Sa mère lui avait demandé un jour — la semaine précédente — si cela l’ennuyait. Si, peut-être, il ne préférerait pas aller jouer avec les autres enfants dans les modules comme il faisait avant. Bien sûr que non, avait-il pensé, mais il était resté silencieux au moment de la question. Il aimait regarder la fontaine. Il aimait voir un arc-en-ciel se former dans les gouttelettes d’eau lorsque le soleil sortait de derrière les nuages. Il aimait se questionner sur la manière dont elle ne semblait jamais manquer d’eau. Il aimait l’odeur de l’eau car, chez lui, elle n’avait pas d’odeur. De plus, les enfants de son âge étaient tous tellement immatures. Pas comme lui qui avait aidé son père au travail le mois dernier lorsqu’il devait imprimer des documents de la plus haute importance. Pas comme lui, qui allait bientôt avoir une petite sœur, selon ce que lui disait sa mère, et qui allait lui apprendre à lire dès qu’elle ouvrirait les yeux. Pas comme lui, qui allait sûrement convaincre ses parents d’adopter un chien pour sa fête, un chien dont il s’occuperait tout seul.
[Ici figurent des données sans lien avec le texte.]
(** ** Derived rates *)

(** [Math.log] where its value is a finite number. *)
Definition num_ln (x : R) : option R :=
  if Rlt_dec 0 x then Some (ln x) else None.

(** [arr.reduce((acc, x, i) => f(acc, x, i), init)] for a step that may
    fail. *)
Fixpoint reduce_from {A St} (f : St → A → nat → option St) (i : nat)
    (l : list A) (acc : St) : option St :=
  match l with
  | [] => Some acc
  | x :: l' => acc' ← f acc x i; reduce_from f (S i) l' acc'
  end.

Definition currentFertilitySchedule (st : State) : option FertilitySchedule :=
  let params := getEffectiveParams st in
  getFertilitySchedule (peakAge params) (spread params) (secondPeak params)
    (totalFertility st).

Definition totalPop (st : State) : R := sum (displayedAgeDist st).

Definition generationTime (st : State) : R :=
  let params := getEffectiveParams st in
  match displayedHistoryEntry st with
  | Some e =>
      if truthy (Some (Entry.meanParentAge e)) then Entry.meanParentAge e
      else peakAge params
  | None => peakAge params
  end.

Definition netReproductionRate (st : State) : option R :=
  survivalCurve ← getSurvivalCurve (lifeExpectancy st) false;
  currentFertilitySchedule ← currentFertilitySchedule st;
  reduce_from
    (λ acc beta age,
       l ← survivalCurve !! age;
       Some (acc + sexRatioBirth st * beta * l))
    0 (schedule currentFertilitySchedule) 0.

Definition intrinsicGrowthRate (st : State) : option R :=
  netReproductionRate ← netReproductionRate st;
  let generationTime := generationTime st in
  if Rltb 0 generationTime then
    l ← num_ln netReproductionRate; l /? generationTime
  else Some 0.

(** * The mortality model in binary64

    The engine above reads a JavaScript number as a real number.  A strict
    inequality between two computed numbers is the one kind of statement
    that this reading can get wrong: rounding may make the two equal.  To
    decide such a statement the three functions of the mortality model are
    given here a second time, over the doubles of the program: [+], [-] and
    [*] are the IEEE 754 operations of the kernel's primitive floats, the
    decimal constants are rounded to the nearest double as the JavaScript
    parser does, and [Math.exp], whose accuracy ECMAScript leaves to the
    implementation, is a parameter: any function on doubles. *)

Module Binary64.
Import PrimFloat.
Local Open Scope float_scope.
#[local] Set Warnings "-inexact-float".

Section WithExp.

Variable exp : float → float.

(** [Math.min] on two numbers: not a number as soon as one argument is,
    and the negative zero below the positive one. *)
Definition num_min (x y : float) : float :=
  if is_nan x || is_nan y then nan
  else if x <? y then x
  else if y <? x then y
  else if get_sign x then x else y.

(** A loop counter as a number: [n] increments from 0. *)
Fixpoint of_nat (n : nat) : float :=
  match n with
  | O => 0
  | S n' => of_nat n' + 1
  end.

Definition MALE_INFANT_MULTIPLIER : float := 1.20.
Definition MALE_BACKGROUND_MULTIPLIER : float := 1.50.
Definition MALE_SENESCENT_MULTIPLIER : float := 1.15.

Definition getMortalityRate (age e0 : float) (isMale : bool) : float :=
  let alpha1 := 0.015 * exp ((75 - e0) * 0.055) in
  let beta1 := 0.7 in
  let infantMortality := alpha1 * exp (- beta1 * age) in
  let alpha2 := 0.0004 * exp ((75 - e0) * 0.015) in
  let beta3 := 0.088 in
  let alpha3 := 0.00002 * exp ((80 - e0) * 0.055) in
  let senescentMortality := alpha3 * exp (beta3 * age) in
  let mortality :=
    if isMale then
      (infantMortality * MALE_INFANT_MULTIPLIER) +
      (alpha2 * MALE_BACKGROUND_MULTIPLIER) +
      (senescentMortality * MALE_SENESCENT_MULTIPLIER)
    else infantMortality + alpha2 + senescentMortality in
  num_min mortality 0.6.

Definition getSurvivalCurve (e0 : float) (isMale : bool) : option (list float) :=
  for_range 1 (numAges - 1)%nat
    (λ age survival,
       let mortality := getMortalityRate (of_nat age - 1) e0 isMale in
       prev ← survival !! (age - 1)%nat;
       Some (<[age := prev * exp (- mortality)]> survival))
    (replicate numAges 1).

Definition calculateLifeExpectancy (survivalCurve : list float) : float :=
  foldl add 0 survivalCurve.

(** The monotonicity of the calibration as the specification words it, at
    one pair of targets and one sex: for two targets [e0 < e0'] of the
    valid domain [30, 95] the realised life expectancy computed for [e0']
    is strictly greater than the one computed for [e0]. *)
Definition increasing_claim (e0 e0' : float) (isMale : bool) : Prop :=
  (30 <=? e0) = true → (e0 <? e0') = true → (e0' <=? 95) = true →
  ∃ l l',
    getSurvivalCurve e0 isMale = Some l ∧
    getSurvivalCurve e0' isMale = Some l' ∧
    (calculateLifeExpectancy l <? calculateLifeExpectancy l') = true.

End WithExp.

(** The lower end of the domain of the life-expectancy target and the
    double that follows it, 30.000000000000004. *)
Definition e0_low : float := 30.
Definition e0_next : float := 0x1.e000000000001p+4.

End Binary64.
(** * Closed forms and statement vocabulary

    The functions of the engine above are loops in the option monad.  This
    part gives, for each of them, the value it computes when nothing fails
    ([survival], [rawList], [fertility], [nextState], [initialState], ...);
    the second half of the file proves the engine equal to these closed
    forms ([getSurvivalCurve_eq], [rawSchedule_eq],
    [getFertilitySchedule_eq], [simulateStep_eq], [initialize_eq]) and
    derives the properties from them.  It also names the states and the
    statements the theorems speak about. *)

(** The hazard before the clamp at 0.6. *)
Definition siler (age e0 : R) (isMale : bool) : R :=
  if isMale then
    0.015 * exp ((75 - e0) * 0.055) * exp (- 0.7 * age) * 1.20 +
    0.0004 * exp ((75 - e0) * 0.015) * 1.50 +
    0.00002 * exp ((80 - e0) * 0.055) * exp (0.088 * age) * 1.15
  else
    0.015 * exp ((75 - e0) * 0.055) * exp (- 0.7 * age) +
    0.0004 * exp ((75 - e0) * 0.015) +
    0.00002 * exp ((80 - e0) * 0.055) * exp (0.088 * age).

(** The survival curve as a function of the age: [l(0) = 1] and
    [l(a + 1) = l(a) * exp (- mu(a))]. *)
Fixpoint survival (e0 : R) (isMale : bool) (a : nat) : R :=
  match a with
  | O => 1
  | S a' => survival e0 isMale a' * exp (- getMortalityRate (INR a') e0 isMale)
  end.

(** The value the first loop of [getFertilitySchedule] stores at [age]. *)
Definition rawValue (peak spreadVal : R) (secondPeak : option R) (age : nat) : R :=
  let sigma := Rmax spreadVal 2.5 in
  let primary := exp (- ((INR age - peak) ^ 2) / (2 * sigma ^ 2)) in
  let secondary :=
    match secondPeak with
    | Some sp =>
        if truthy secondPeak && Rltb 5 (Rabs (sp - peak))
        then exp (- ((INR age - sp) ^ 2) / (2 * sigma ^ 2)) * 0.6
        else 0
    | None => 0
    end in
  let biologicalDecline :=
    if Rltb 40 (INR age) then exp (- 0.1 * (INR age - 40)) else 1.0 in
  (primary + secondary) * biologicalDecline.

(** The raw shape: [rawValue] on the fertile window [12, 55), zero elsewhere. *)
Definition rawShape (peak spreadVal : R) (secondPeak : option R) (age : nat) : R :=
  if (12 <=? age)%nat && (age <? 55)%nat
  then rawValue peak spreadVal secondPeak age else 0.

Definition rawList (peak spreadVal : R) (secondPeak : option R) : list R :=
  rawShape peak spreadVal secondPeak <$> seq 0 numAges.

(** Whether the redistribution pass adds a share to cell [a] holding [f]. *)
Definition receives (a : nat) (f : R) : bool :=
  Rltb f MAX_ASFR && (12 <=? a)%nat && (a <? 55)%nat.

(** The result of the redistribution pass, with the unchecked division. *)
Definition redistributed (capped : list R) (lostFertility : R) : list R :=
  let numCanReceive := length (filter (λ x, x = true) (canReceive capped)) in
  if (0 <? numCanReceive)%nat then
    imap (λ a f, if receives a f
                 then Rmin (f + lostFertility / INR numCanReceive) MAX_ASFR
                 else f) capped
  else capped.

(** The normalised schedule, before the cap. *)
Definition normalised (raw : list R) (tfr : R) : list R :=
  (λ f, f / sum raw * tfr) <$> raw.

(** The capped schedule. *)
Definition cap (l : list R) : list R := (λ f, Rmin f MAX_ASFR) <$> l.

(** [getFertilitySchedule] with the unchecked division: what it returns
    when no division fails. *)
Definition fertility (peak spreadVal : R) (secondPeak : option R) (tfr : R)
  : FertilitySchedule :=
  let raw := rawList peak spreadVal secondPeak in
  if Rltb (sum raw) 1e-10 then
    {| schedule := raw; biologicallyCapped := None; effectiveTFR := None |}
  else
    let capped := cap (normalised raw tfr) in
    let isCapped := Rltb (sum capped) (tfr * 0.99) in
    let result :=
      if isCapped then redistributed capped (tfr - sum capped) else capped in
    {| schedule := result;
       biologicallyCapped := Some isCapped;
       effectiveTFR := Some (sum result) |}.


(** The content of cell [a] of an array of [numAges] numbers. *)
Definition cell (l : list R) (a : nat) : R := default 0 (l !! a).

(** A state whose three distributions have [numAges] cells, as after
    [initialize] and after every [simulateStep]. *)
Definition wellFormed (st : State) : Prop :=
  length (ageDistribution st) = numAges ∧
  length (maleDistribution st) = numAges ∧
  length (femaleDistribution st) = numAges.

(** Cell [a] of a track after one year: the newborns at age 0, the
    survivors of cell [a - 1] above. *)
Definition aged (old : list R) (e0 : R) (isMale : bool) (newborns : R)
    (a : nat) : R :=
  match a with
  | O => newborns
  | S _ => Rmax 0 (cell old (a - 1) *
                   exp (- getMortalityRate (INR a - 1) e0 isMale))
  end.

Definition agedList (old : list R) (e0 : R) (isMale : bool) (newborns : R)
  : list R :=
  aged old e0 isMale newborns <$> seq 0 numAges.

(** Births from the women of age [a]. *)
Definition birthsFromAge (asfr women : list R) (a : nat) : R :=
  cell asfr a * cell women a.

Definition totalBirths (asfr women : list R) : R :=
  sum (birthsFromAge asfr women <$> seq 12 (55 - 12)).

Definition weightedAges (asfr women : list R) : R :=
  sum ((λ a, INR a * birthsFromAge asfr women a) <$> seq 12 (55 - 12)).

(** Deaths out of cell [age - 1] during the year. *)
Definition deathsInto (old : list R) (e0 : R) (age : nat) : R :=
  cell old (age - 1) * (1 - exp (- getMortalityRate (INR age - 1) e0 false)).

Definition totalDeaths (old : list R) (e0 : R) : R :=
  sum (deathsInto old e0 <$> seq 1 (numAges - 1)) + cell old (numAges - 1).

Definition meanAgeValue (births weightedAgeSum peakAge : R) : R :=
  if Rltb 0 births then weightedAgeSum / births else peakAge.

Definition dependencyValue (dist : list R) : R :=
  let young := sum (slice 0 15 dist) in
  let old := sum (drop 65 dist) in
  let working := sum (slice 15 65 dist) in
  if Rltb 0 working then (young + old) / working else 0.

(** The effective fertility schedule of a state. *)
Definition stateFertility (st : State) : FertilitySchedule :=
  let params := getEffectiveParams st in
  fertility (peakAge params) (spread params) (or_null (secondPeak params))
    (totalFertility st).

(** The history entry [simulateStep] appends. *)
Definition nextEntry (st : State) : Entry.t :=
  let asfr := schedule (stateFertility st) in
  let births := totalBirths asfr (femaleDistribution st) in
  let weightedAgeSum := weightedAges asfr (femaleDistribution st) in
  let e0 := lifeExpectancy st in
  let newFemale :=
    agedList (femaleDistribution st) e0 false (births * sexRatioBirth st) in
  let newMale :=
    agedList (maleDistribution st) e0 true (births * (1 - sexRatioBirth st)) in
  let newDist := agedList (ageDistribution st) e0 false births in
  Entry.mk (time st + 1) (sum newDist) births
    (totalDeaths (ageDistribution st) e0)
    (meanAgeValue births weightedAgeSum (peakAge (getEffectiveParams st)))
    (dependencyValue newDist) newDist newMale newFemale
    (lifeExpectancy st) (totalFertility st) (peakFertilityAge st)
    (fertilitySpread st) (sexRatioBirth st).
Lorsqu’il promènerait son chien — il allait s’appeler Pitou, parce que c’était plus facile de s’en souvenir — il l’emmènerait à la fontaine.
Il y avait une affiche qui disait que les humains n’étaient pas supposés nager dedans, ce qui était bien évident selon Léo : après tout, elle n’était pas assez profonde. Il avait fait le tour et nulle part il avait trouvé une telle affiche pour les chiens. Sûrement que ça ne dérangerait personne si Pitou se trempait les pattes un peu durant une chaude journée. Pitou serait un tout petit chien pour que Léo puisse le prendre dans ses bras et qu’ils puissent dormir dans le même lit. Bien qu’il aimait les Golden Retrievers, ils étaient beaucoup trop gros. Il se ferait écraser sous son poids.
Pendant qu’il marchait en direction de la maison, main dans la main avec sa mère pour traverser la rue de l’autre côté du parc, le son de l’eau éclaboussant le béton devenant de plus en plus faible, Léo se demanda si sa petite sœur aimerait la fontaine. Si Pitou l’aimait, pourquoi pas elle? Léo se sentait toujours plus léger quand il voyait la fontaine. Comme s’il était de nouveau un enfant immature de six ans et non un grand de sept ans et demi. Bientôt, il serait trop vieux pour passer par le parc. Il devrait passer par les rues avec beaucoup d’autos comme les adultes. Il espérait juste qu’avant il pourrait marcher avec sa sœur autour de la fontaine. Elle l’aimerait sûrement. Et puis bon, si ce n’était pas le cas, ce ne serait pas la faute de Léo. Ce n’est pas tout le monde qui pouvait être aussi mature que lui.